Mainstream Media Waking Up

This article in the Atlantic Monthly discusses the analysis by Stuart Staniford on "" which I have previously linked. The AM article summarizes Staniford's detailed study that presents extensive evidence that the world's largest oil field - the Ghawar field of Saudi Arabia - has begun to go into decline. Because the Saudis do not release their reserve figures, it can't be known for certain whether the field has begun its inevitable decline. But the article notes that there has been a discernible decline of oil exports since 2006, at which time oil prices rose from $60 a barrel to $74.

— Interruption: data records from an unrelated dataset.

(* ===== verification/CheckedInt.v ===== *)
(** * Checked multiprecision integers

    The program's [uintN_t]/[intN_t] types other than the 8, 16, 32 and 64-bit
    ones are [boost::multiprecision] numbers declared with
    [cpp_int_check_type::checked].  Boost is not part of the repository: what
    the development relies on is the class [BoostInt] below, whose laws are the
    documented behaviour of checked fixed-width numbers (an operation computes
    the exact integer and throws when it does not fit).  [boost_ref] shows the
    laws can hold.  The file also models the dispatch [UintType<Size>] makes
    between Boost numbers and the built-in types (src/contract/variables/safeuint.h). *)

From S2P Require Import Prelude.

(** The Boost operations the program uses. *)
Class BoostInt := {
  (** store an exact result in an unsigned checked number of [w] bits *)
  mk_unsigned : Z → Z → outcome Z;
  (** store an exact result in a signed-magnitude checked number of [w] bits *)
  mk_signed : Z → Z → outcome Z;
  (** [boost::multiprecision::sqrt] on an unsigned number *)
  bsqrt : Z → Z;
  (** [<<] on an unsigned number of [w] bits *)
  bshl : Z → Z → Z → outcome Z;
  (** store the result of [|] or [^] between a [w]-bit number and a built-in [int] *)
  mk_bits : Z → Z → outcome Z;
  (** [%=] by a built-in [int] *)
  bmod_int : Z → Z → Z → outcome Z;
  (** conversion of a checked number to [uint64_t] *)
  to_uint64 : Z → outcome Z;
  (** conversion of a checked number to [uint8_t] *)
  to_uint8 : Z → outcome Z;
  to_uint64_fits : ∀ z, in_range 64 z → to_uint64 z = Ret z;
  to_uint8_fits : ∀ z, in_range 8 z → to_uint8 z = Ret z;
  mk_unsigned_fits : ∀ w z, in_range w z → mk_unsigned w z = Ret z;
  mk_unsigned_throws : ∀ w z, ¬ in_range w z → mk_unsigned w z = Throw boost_error;
  mk_signed_fits : ∀ w z, - 2 ^ w < z < 2 ^ w → mk_signed w z = Ret z;
  mk_signed_throws : ∀ w z, ¬ (- 2 ^ w < z < 2 ^ w) → mk_signed w z = Throw boost_error;
  bsqrt_spec : ∀ n, 0 ≤ n → bsqrt n * bsqrt n ≤ n < (bsqrt n + 1) * (bsqrt n + 1);
  mk_bits_fits : ∀ w z, in_range w z → mk_bits w z = Ret z;
  mk_bits_range : ∀ w z v, mk_bits w z = Ret v → in_range w v;
  bshl_fits : ∀ w a n, in_range w (Z.shiftl a n) → bshl w a n = Ret (Z.shiftl a n);
  bshl_range : ∀ w a n v, bshl w a n = Ret v → in_range w v;
  bmod_int_pos : ∀ w a n, 0 ≤ a → 0 < n → bmod_int w a n = Ret (a mod n);
  bmod_int_range : ∀ w a n v, in_range w a → bmod_int w a n = Ret v → in_range w v;
  bsqrt_nonneg : ∀ n, 0 ≤ n → 0 ≤ bsqrt n;
}.

(** A concrete implementation that meets the laws. *)
#[refine] Definition boost_ref : BoostInt := {|
  mk_unsigned w z := if decide (in_range w z) then Ret z else Throw boost_error;
  mk_signed w z := if decide (- 2 ^ w < z < 2 ^ w) then Ret z else Throw boost_error;
  bsqrt := Z.sqrt;
  bshl w a n := if decide (in_range w (Z.shiftl a n)) then Ret (Z.shiftl a n) else Throw boost_error;
  mk_bits w z := if decide (in_range w z) then Ret z else Throw boost_error;
  bmod_int w a n := if decide (0 < n) then Ret (a mod n) else Throw boost_error;
  to_uint64 z := if decide (in_range 64 z) then Ret z else Throw boost_error;
  to_uint8 z := if decide (in_range 8 z) then Ret z else Throw boost_error
|}.
Proof.
  - intros. by rewrite decide_True.
  - intros. by rewrite decide_True.
  - intros. by rewrite decide_True.
  - intros. by rewrite decide_False.
  - intros. by rewrite decide_True.
  - intros. by rewrite decide_False.
  - intros n Hn. pose proof (Z.sqrt_spec n Hn) as Hs. cbv zeta in Hs. unfold Z.succ in Hs. exact Hs.
  - intros. by rewrite decide_True.
  - intros w z v. case_decide; naive_solver.
  - intros. by rewrite decide_True.
  - intros w a n v. case_decide; naive_solver.
  - intros. by rewrite decide_True.
  - intros w a n v [? ?]. case_decide; [|done]. intros [= <-]. split.
    + apply Z.mod_pos_bound. lia.
    + pose proof (Z.mod_le a n). lia.
  - intros n Hn. apply Z.sqrt_nonneg.
Defined.

(** The widths for which [UintType] picks a built-in type. *)
Definition builtin_width (w : Z) : bool :=
  (w =? 8) || (w =? 16) || (w =? 32) || (w =? 64).

Section checked.
Context {BI : BoostInt}.

(** Checked arithmetic of [uintN_t] Boost numbers. *)
Definition uadd (w a b : Z) : outcome Z := mk_unsigned w (a + b).
Definition usub (w a b : Z) : outcome Z := mk_unsigned w (a - b).
Definition umul (w a b : Z) : outcome Z := mk_unsigned w (a * b).
Definition udiv (w a b : Z) : outcome Z :=
  if b =? 0 then Throw boost_error else mk_unsigned w (a / b).

(** [static_cast<uint_t>(z)]: a built-in type wraps, a Boost number throws. *)
Definition cast_uint (w z : Z) : outcome Z :=
  if builtin_width w then Ret (wrap w z) else mk_unsigned w z.

Lemma mk_unsigned_Ret w z v :
  mk_unsigned w z = Ret v ↔ v = z ∧ in_range w z.
Proof.
  destruct (decide (in_range w z)) as [Hz|Hz].
  - rewrite mk_unsigned_fits by done. naive_solver.
  - rewrite mk_unsigned_throws by done. naive_solver.
Qed.

Lemma mk_unsigned_Throw w z e :
  mk_unsigned w z = Throw e ↔ e = boost_error ∧ ¬ in_range w z.
Proof.
  destruct (decide (in_range w z)) as [Hz|Hz].
  - rewrite mk_unsigned_fits by done. naive_solver.
  - rewrite mk_unsigned_throws by done. naive_solver.
Qed.

Lemma uadd_Ret w a b v : uadd w a b = Ret v ↔ v = a + b ∧ in_range w (a + b).
Proof. apply mk_unsigned_Ret. Qed.
Lemma usub_Ret w a b v : usub w a b = Ret v ↔ v = a - b ∧ in_range w (a - b).
Proof. apply mk_unsigned_Ret. Qed.
Lemma umul_Ret w a b v : umul w a b = Ret v ↔ v = a * b ∧ in_range w (a * b).
Proof. apply mk_unsigned_Ret. Qed.
Lemma udiv_Ret w a b v :
  udiv w a b = Ret v ↔ v = a / b ∧ b ≠ 0 ∧ in_range w (a / b).
Proof.
  unfold udiv. destruct (Z.eqb_spec b 0); [naive_solver|].
  rewrite mk_unsigned_Ret. naive_solver.
Qed.

Lemma cast_uint_id w z : in_range w z → cast_uint w z = Ret z.
Proof.
  intros Hz. unfold cast_uint. destruct (builtin_width w).
  - by rewrite wrap_id.
  - by rewrite mk_unsigned_fits.
Qed.

Lemma cast_uint_in_range w z v : 0 ≤ w → cast_uint w z = Ret v → in_range w v.
Proof.
  unfold cast_uint. destruct (builtin_width w); intros Hw E.
  - injection E as <-. by apply wrap_in_range.
  - apply mk_unsigned_Ret in E. naive_solver.
Qed.

(** The Boost square root is the floor square root. *)
Lemma bsqrt_Zsqrt n : 0 ≤ n → bsqrt n = Z.sqrt n.
Proof.
  intros Hn. symmetry. apply Z.sqrt_unique.
  pose proof (bsqrt_spec n Hn). unfold Z.succ. done.
Qed.
End checked.

(** Turn every successful checked operation in the context into its equation and
    its range condition. *)
Ltac inv_checked :=
  repeat match goal with
  | H : uadd _ _ _ = Ret _ |- _ => apply uadd_Ret in H; destruct H as [-> ?]
  | H : usub _ _ _ = Ret _ |- _ => apply usub_Ret in H; destruct H as [-> ?]
  | H : umul _ _ _ = Ret _ |- _ => apply umul_Ret in H; destruct H as [-> ?]
  | H : udiv _ _ _ = Ret _ |- _ => apply udiv_Ret in H; destruct H as (-> & ? & ?)
  | H : mk_unsigned _ _ = Ret _ |- _ => apply mk_unsigned_Ret in H; destruct H as [-> ?]
  end; unfold in_range in *.

#[export] Hint Resolve cast_uint_id mk_unsigned_fits : bdk.
Definition uint_add (x y : SafeUint_t) : outcome SafeUint_t :=
  uint_ret (guard_add (value_ x) (value_ y) "Overflow in addition operation.").
Definition uint_add_uint (x : SafeUint_t) (b : Z) : outcome SafeUint_t :=
  uint_ret (guard_add (value_ x) b "Overflow in addition operation.").

(** The [int] overloads go through [int256_t] and check the exact result. *)
Definition int256_tmp (a d : Z) (under over : string) : outcome Z :=
  tmp ← mk_signed 256 a ;
  tmp ← mk_signed 256 (tmp + d) ;
  if tmp <? 0 then Throw (underflow_error under)
  else max ← mk_signed 256 (umax w) ;
       if tmp >? max then Throw (overflow_error over) else Ret tmp.
Definition via_int256 (a d : Z) (under over : string) : outcome Z :=
  tmp ← int256_tmp a d under over ; cast_uint w tmp.

Definition uint_add_int (x : SafeUint_t) (n : Z) : outcome SafeUint_t :=
  uint_ret (via_int256 (value_ x) n
    "Underflow in addition operation." "Overflow in addition operation.").

Definition guard_sub (a b : Z) (msg : string) : outcome Z :=
  after (chk_sub a b msg) (cast_uint w (a - b)).

Definition uint_sub (x y : SafeUint_t) : outcome SafeUint_t :=
  uint_ret (guard_sub (value_ x) (value_ y) "Underflow in subtraction operation.").
Definition uint_sub_uint (x : SafeUint_t) (b : Z) : outcome SafeUint_t :=
  uint_ret (guard_sub (value_ x) b "Underflow in subtraction operation.").
Definition uint_sub_int (x : SafeUint_t) (n : Z) : outcome SafeUint_t :=
  uint_ret (via_int256 (value_ x) (- n)
    "Underflow in addition operation." "Overflow in addition operation.").

Definition guard_mul (a b : Z) (zero over : string) : outcome Z :=
  after (chk_mul a b zero over) (cast_uint w (a * b)).
Definition guard_mul_int (a n : Z) (zero under over : string) : outcome Z :=
  after (chk_mul_int a n zero under over) (cast_uint w (a * n)).

Definition uint_mul (x y : SafeUint_t) : outcome SafeUint_t :=
  uint_ret (guard_mul (value_ x) (value_ y)
    "Multiplication by zero" "Overflow in multiplication operation.").
Definition uint_mul_uint (x : SafeUint_t) (b : Z) : outcome SafeUint_t :=
  uint_ret (guard_mul (value_ x) b
    "Multiplication by zero" "Overflow in multiplication operation.").
Definition uint_mul_int (x : SafeUint_t) (n : Z) : outcome SafeUint_t :=
  uint_ret (guard_mul_int (value_ x) n "Multiplication by zero"
    "Underflow in multiplication operation." "Overflow in multiplication operation.").
(* ===== verification/SafeMap.v ===== *)
(** * [SafeUnorderedMap<Key, T>]

    Models src/contract/variables/safeunorderedmap.h.  [value_] is the current
    map; [copy_] maps every key touched since the last commit to its committed
    value, [None] standing for [std::nullopt] (the key did not exist).  Iterators
    are modelled by the key they point to; a hint does not change the result of
    an insertion and is dropped. *)

From S2P Require Import Prelude SafeBase.

Record SafeMap (K T : Type) `{Countable K} := mkSafeMap {
  sm_base : SafeBase;
  sm_value : gmap K T;
  sm_copy : gmap K (option T);
}.
Arguments mkSafeMap {K T _ _}.
Arguments sm_base {K T _ _}.
Arguments sm_value {K T _ _}.
Arguments sm_copy {K T _ _}.

Section safemap.
Context {K T : Type} `{Countable K}.
Implicit Types (x : SafeMap K T) (k : K) (v : T).

(** Constructors without and with an owner. *)
Definition map_local (m : gmap K T) : SafeMap K T := mkSafeMap (mkSafeBase false false false) m ∅.
Definition map_owned (m : gmap K T) : SafeMap K T := mkSafeMap (mkSafeBase true false false) m ∅.

Definition map_mark x : SafeMap K T := mkSafeMap (markAsUsed (sm_base x)) (sm_value x) (sm_copy x).
Definition set_map (m : gmap K T) x : SafeMap K T := mkSafeMap (sm_base x) m (sm_copy x).

(** [copy_.try_emplace(k, ov)] *)
Definition copy_emplace k (ov : option T) x : SafeMap K T :=
  mkSafeMap (sm_base x) (sm_value x)
    (match sm_copy x !! k with Some _ => sm_copy x | None => <[k := ov]> (sm_copy x) end).

(** The save the code makes before it hands out or overwrites key [k]:
    [if (found) copy_.try_emplace(k, in_place, v) else copy_.try_emplace(k, nullopt)] *)
Definition map_save k x : SafeMap K T :=
  match sm_value x !! k with
  | Some v => copy_emplace k (Some v) x
  | None => copy_emplace k None x
  end.

(** ** Read access *)
Definition map_count k x : nat := match sm_value x !! k with Some _ => 1%nat | None => 0%nat end.
Definition map_contains k x : bool := match sm_value x !! k with Some _ => true | None => false end.
Definition map_find_const k x : option T := sm_value x !! k.
Definition map_empty x : bool := bool_decide (sm_value x = ∅).
Definition map_size x : nat := size (sm_value x).
Definition map_at_const k x : outcome T :=
  match sm_value x !! k with Some v => Ret v | None => Throw out_of_range end.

In its way, the article ends on something of a note of warning, though in far more subdued a manner than its conclusion may merit: "At a bare minimum, the era when excess Saudi capacity could cushion geopolitical disruptions in oil supplies may well be over, even though the threat of such disruptions is greater than ever. And if Saudi production continues to decline even as world demand keeps growing, in a few years we will look back at the summer of 2007 as the last of the days when gasoline—even at $3.50 a gallon—was still plentiful and cheap."

Today the price of oil stands at about $82 a barrel, at a time when there are no significant geo-political shocks that have caused this substantial price gain. The most elementary economic explanation must be considered: decreasing supply and increasing demand are causing prices to rise. The decline of Ghawar effectively means that supply will be permanently unable to meet demand. In economic theory, the result is ultimately what is called "demand destruction." However, because this is oil we're talking about - the life blood of our modern civilization - this technical economic term is simply a nice way of saying "worldwide Depression." And that phrase may be too mild by half. In several year's time we may look back at the summer of 2017 as the last of the days when we had enough to eat.

Thursday, October 4, 2007

Coming Together, Coming Apart

To return to an earlier discussion, Joe Knippenberg has expressed skepticism about my argument that a Giuliani nomination would spur a socially-conservative third party candidate. Well, it turns out that reality is outstripping his skepticism: the New York Times reported several days ago that conservative evangelical leaders met over the previous weekend and concluded that a Giuliani nomination would spur them to explore the possibility of a third party candidate.

In the meantime, Archbishop Raymond Burke, the Catholic bishop who threatened to withhold communion from John Kerry in 2004, has now announced that he would withhold communion from Rudolf Giuliani. Giuliani's response indicates the true heart of the contemporary Republican party: "Archbishops have a right to their opinion, you know. There's freedom of religion in this country. There's no established religion, and archbishops have a right to their opinion. Everybody has a right to their opinion."

Giuliani - who claims to be a Catholic, in spite of several divorces and remarriages and his public support for abortion and gay marriage - reduces what Archbishop Burke calls "serious public sin" to a matter of opinion. His response is awfully similar to that of President of Columbia University when asked to justify why the President of Iran should be given a stage. The crazy Left and the crazy Libertarians continue to come together. May they continue to form their own party and reveal to everyone the true hollowness of their "beliefs."